[Dataset items]
************
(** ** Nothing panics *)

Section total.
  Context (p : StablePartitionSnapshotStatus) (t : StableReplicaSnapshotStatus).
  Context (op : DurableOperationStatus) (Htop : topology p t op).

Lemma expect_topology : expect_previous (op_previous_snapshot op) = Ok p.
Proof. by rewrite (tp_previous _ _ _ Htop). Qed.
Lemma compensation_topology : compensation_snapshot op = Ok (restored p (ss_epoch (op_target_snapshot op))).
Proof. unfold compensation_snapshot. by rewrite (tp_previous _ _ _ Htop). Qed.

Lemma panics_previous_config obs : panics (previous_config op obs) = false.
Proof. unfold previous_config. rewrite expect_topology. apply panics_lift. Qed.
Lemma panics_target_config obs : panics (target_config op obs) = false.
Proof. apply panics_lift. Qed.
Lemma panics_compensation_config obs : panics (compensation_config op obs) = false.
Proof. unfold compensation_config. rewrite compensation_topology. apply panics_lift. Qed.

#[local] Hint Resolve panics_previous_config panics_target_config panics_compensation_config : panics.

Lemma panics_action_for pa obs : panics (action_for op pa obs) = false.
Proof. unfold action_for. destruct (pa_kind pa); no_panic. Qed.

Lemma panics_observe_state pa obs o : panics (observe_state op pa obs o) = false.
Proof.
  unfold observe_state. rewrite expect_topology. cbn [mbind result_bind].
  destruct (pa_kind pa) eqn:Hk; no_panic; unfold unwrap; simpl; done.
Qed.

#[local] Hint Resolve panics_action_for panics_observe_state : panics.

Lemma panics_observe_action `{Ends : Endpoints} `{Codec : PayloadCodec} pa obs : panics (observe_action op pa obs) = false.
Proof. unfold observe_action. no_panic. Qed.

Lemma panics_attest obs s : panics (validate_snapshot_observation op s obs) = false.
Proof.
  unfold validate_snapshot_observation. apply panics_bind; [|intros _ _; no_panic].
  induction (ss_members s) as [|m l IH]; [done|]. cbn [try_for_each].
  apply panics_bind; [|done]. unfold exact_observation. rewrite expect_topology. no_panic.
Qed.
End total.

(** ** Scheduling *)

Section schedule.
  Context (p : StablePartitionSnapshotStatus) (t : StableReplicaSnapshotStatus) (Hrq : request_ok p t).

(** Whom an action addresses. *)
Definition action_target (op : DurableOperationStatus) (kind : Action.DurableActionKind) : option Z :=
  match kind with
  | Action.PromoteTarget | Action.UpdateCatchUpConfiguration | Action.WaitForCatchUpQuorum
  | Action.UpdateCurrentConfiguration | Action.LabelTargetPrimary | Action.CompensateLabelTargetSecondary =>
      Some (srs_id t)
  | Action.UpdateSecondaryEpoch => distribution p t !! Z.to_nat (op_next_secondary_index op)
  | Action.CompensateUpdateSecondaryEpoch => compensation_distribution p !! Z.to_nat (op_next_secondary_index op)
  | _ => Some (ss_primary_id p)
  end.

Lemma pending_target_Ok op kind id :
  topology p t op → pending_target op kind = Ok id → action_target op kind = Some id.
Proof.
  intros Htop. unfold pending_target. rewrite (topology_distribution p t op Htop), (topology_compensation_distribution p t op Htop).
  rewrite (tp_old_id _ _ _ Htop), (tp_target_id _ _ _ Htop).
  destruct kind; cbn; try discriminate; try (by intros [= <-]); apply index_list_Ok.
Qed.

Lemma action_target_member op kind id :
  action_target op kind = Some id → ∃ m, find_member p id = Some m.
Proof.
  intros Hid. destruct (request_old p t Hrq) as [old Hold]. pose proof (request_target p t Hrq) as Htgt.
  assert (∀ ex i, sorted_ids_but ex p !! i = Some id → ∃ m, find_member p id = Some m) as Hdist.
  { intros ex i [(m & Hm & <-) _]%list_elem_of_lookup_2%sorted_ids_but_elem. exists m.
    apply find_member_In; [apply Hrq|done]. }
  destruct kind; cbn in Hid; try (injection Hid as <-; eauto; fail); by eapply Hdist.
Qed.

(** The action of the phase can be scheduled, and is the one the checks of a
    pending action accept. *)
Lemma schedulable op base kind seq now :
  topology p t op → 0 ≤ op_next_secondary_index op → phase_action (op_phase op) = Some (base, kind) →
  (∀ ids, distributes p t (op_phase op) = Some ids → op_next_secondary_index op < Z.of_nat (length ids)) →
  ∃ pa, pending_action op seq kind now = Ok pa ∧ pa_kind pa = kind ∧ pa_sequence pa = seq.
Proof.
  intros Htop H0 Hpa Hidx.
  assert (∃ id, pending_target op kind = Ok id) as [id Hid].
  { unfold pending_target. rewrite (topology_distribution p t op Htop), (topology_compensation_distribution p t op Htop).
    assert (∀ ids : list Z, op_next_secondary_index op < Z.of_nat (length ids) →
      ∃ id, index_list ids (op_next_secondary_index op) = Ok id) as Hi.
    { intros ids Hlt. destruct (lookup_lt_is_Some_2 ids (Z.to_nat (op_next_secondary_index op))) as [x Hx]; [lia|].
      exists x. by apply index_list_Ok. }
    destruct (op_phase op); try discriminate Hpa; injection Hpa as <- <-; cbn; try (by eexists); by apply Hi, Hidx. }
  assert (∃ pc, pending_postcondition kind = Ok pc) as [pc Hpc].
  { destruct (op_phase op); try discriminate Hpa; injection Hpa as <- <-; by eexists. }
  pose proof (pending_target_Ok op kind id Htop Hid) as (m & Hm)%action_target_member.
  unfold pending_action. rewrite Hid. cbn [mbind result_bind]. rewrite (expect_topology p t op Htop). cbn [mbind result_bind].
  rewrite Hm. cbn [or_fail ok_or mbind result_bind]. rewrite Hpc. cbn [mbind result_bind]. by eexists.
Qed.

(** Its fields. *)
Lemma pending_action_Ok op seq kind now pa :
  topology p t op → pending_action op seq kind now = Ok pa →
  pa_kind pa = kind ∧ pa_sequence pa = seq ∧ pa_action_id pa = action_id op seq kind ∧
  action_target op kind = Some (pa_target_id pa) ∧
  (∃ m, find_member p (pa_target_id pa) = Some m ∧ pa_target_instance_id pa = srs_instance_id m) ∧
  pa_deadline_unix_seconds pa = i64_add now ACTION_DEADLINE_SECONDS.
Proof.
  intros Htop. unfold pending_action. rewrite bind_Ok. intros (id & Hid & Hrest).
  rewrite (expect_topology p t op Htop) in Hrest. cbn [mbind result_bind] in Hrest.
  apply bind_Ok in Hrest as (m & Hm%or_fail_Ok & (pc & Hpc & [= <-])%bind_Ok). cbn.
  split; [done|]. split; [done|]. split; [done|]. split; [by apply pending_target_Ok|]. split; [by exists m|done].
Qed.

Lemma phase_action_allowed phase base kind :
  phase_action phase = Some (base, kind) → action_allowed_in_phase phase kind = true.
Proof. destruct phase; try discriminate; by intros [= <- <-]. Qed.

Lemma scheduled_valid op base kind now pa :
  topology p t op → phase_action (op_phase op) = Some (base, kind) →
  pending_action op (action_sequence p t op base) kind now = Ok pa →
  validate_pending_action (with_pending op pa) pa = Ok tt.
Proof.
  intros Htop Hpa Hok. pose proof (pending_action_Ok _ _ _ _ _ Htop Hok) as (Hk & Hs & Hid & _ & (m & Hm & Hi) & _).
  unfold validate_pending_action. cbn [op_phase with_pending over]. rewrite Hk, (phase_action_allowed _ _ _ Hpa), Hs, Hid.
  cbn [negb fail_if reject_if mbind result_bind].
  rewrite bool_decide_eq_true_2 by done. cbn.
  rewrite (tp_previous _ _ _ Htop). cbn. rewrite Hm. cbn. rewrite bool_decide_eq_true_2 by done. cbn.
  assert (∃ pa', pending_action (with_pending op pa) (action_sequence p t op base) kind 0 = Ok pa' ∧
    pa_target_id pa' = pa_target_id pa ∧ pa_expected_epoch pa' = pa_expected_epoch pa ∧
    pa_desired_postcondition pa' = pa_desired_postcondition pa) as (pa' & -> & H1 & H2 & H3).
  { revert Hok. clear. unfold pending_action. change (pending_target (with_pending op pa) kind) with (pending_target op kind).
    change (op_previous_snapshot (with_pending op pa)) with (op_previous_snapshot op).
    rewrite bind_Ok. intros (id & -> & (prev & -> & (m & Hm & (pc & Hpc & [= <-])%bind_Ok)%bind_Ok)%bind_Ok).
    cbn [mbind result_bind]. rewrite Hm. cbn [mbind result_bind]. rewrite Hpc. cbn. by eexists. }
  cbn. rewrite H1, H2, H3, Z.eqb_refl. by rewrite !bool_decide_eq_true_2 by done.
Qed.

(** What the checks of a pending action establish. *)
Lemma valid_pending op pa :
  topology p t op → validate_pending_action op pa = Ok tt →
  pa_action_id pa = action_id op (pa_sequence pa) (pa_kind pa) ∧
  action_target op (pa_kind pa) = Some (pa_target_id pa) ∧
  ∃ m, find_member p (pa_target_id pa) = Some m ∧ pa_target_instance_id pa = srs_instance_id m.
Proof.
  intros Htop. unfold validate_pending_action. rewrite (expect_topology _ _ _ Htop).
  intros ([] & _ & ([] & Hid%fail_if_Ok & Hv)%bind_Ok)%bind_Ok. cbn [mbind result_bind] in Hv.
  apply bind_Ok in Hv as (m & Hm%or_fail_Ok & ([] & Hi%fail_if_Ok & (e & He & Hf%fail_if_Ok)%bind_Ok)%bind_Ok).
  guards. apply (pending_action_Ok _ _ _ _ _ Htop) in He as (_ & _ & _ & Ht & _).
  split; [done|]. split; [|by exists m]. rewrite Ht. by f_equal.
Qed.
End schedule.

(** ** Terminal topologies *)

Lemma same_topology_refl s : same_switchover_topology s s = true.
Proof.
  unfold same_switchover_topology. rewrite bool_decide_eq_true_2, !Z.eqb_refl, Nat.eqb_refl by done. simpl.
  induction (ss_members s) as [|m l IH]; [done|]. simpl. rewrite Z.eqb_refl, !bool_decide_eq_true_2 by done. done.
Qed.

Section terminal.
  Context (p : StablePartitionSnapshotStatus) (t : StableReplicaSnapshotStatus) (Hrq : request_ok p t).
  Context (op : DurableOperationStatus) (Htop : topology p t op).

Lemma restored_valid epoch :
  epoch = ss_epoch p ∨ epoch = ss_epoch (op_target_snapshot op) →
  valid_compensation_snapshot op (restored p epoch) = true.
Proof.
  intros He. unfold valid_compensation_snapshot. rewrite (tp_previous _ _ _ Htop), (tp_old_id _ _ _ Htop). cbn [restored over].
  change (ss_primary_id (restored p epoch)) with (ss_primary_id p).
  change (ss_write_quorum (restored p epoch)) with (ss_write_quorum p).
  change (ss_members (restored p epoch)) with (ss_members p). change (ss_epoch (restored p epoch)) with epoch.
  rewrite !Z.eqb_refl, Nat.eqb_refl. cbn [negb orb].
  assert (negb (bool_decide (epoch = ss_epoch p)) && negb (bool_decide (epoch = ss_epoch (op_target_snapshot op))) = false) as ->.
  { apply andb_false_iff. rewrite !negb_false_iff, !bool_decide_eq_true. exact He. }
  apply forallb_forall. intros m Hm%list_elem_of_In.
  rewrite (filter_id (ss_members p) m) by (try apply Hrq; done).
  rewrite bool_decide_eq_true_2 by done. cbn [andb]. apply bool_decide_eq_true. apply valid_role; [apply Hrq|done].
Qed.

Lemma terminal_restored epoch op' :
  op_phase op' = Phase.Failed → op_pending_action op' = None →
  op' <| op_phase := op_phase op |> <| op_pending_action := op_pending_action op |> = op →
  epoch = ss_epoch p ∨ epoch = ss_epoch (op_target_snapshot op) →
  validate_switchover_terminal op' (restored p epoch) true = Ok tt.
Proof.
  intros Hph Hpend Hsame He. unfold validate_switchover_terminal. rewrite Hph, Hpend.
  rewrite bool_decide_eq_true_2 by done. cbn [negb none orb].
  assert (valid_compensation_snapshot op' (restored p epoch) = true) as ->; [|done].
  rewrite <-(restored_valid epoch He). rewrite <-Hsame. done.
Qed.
************
## [TASK BRIEF]
Up to and including the line with "Proof. by rewrite", repeat the entries exactly, beginning at their first line.

## [SOLUTION BELOW]
(** ** Nothing panics *)

Section total.
  Context (p : StablePartitionSnapshotStatus) (t : StableReplicaSnapshotStatus).
  Context (op : DurableOperationStatus) (Htop : topology p t op).

Lemma expect_topology : expect_previous (op_previous_snapshot op) = Ok p.
Proof. by rewrite (tp_previous _ _ _ Htop). Qed.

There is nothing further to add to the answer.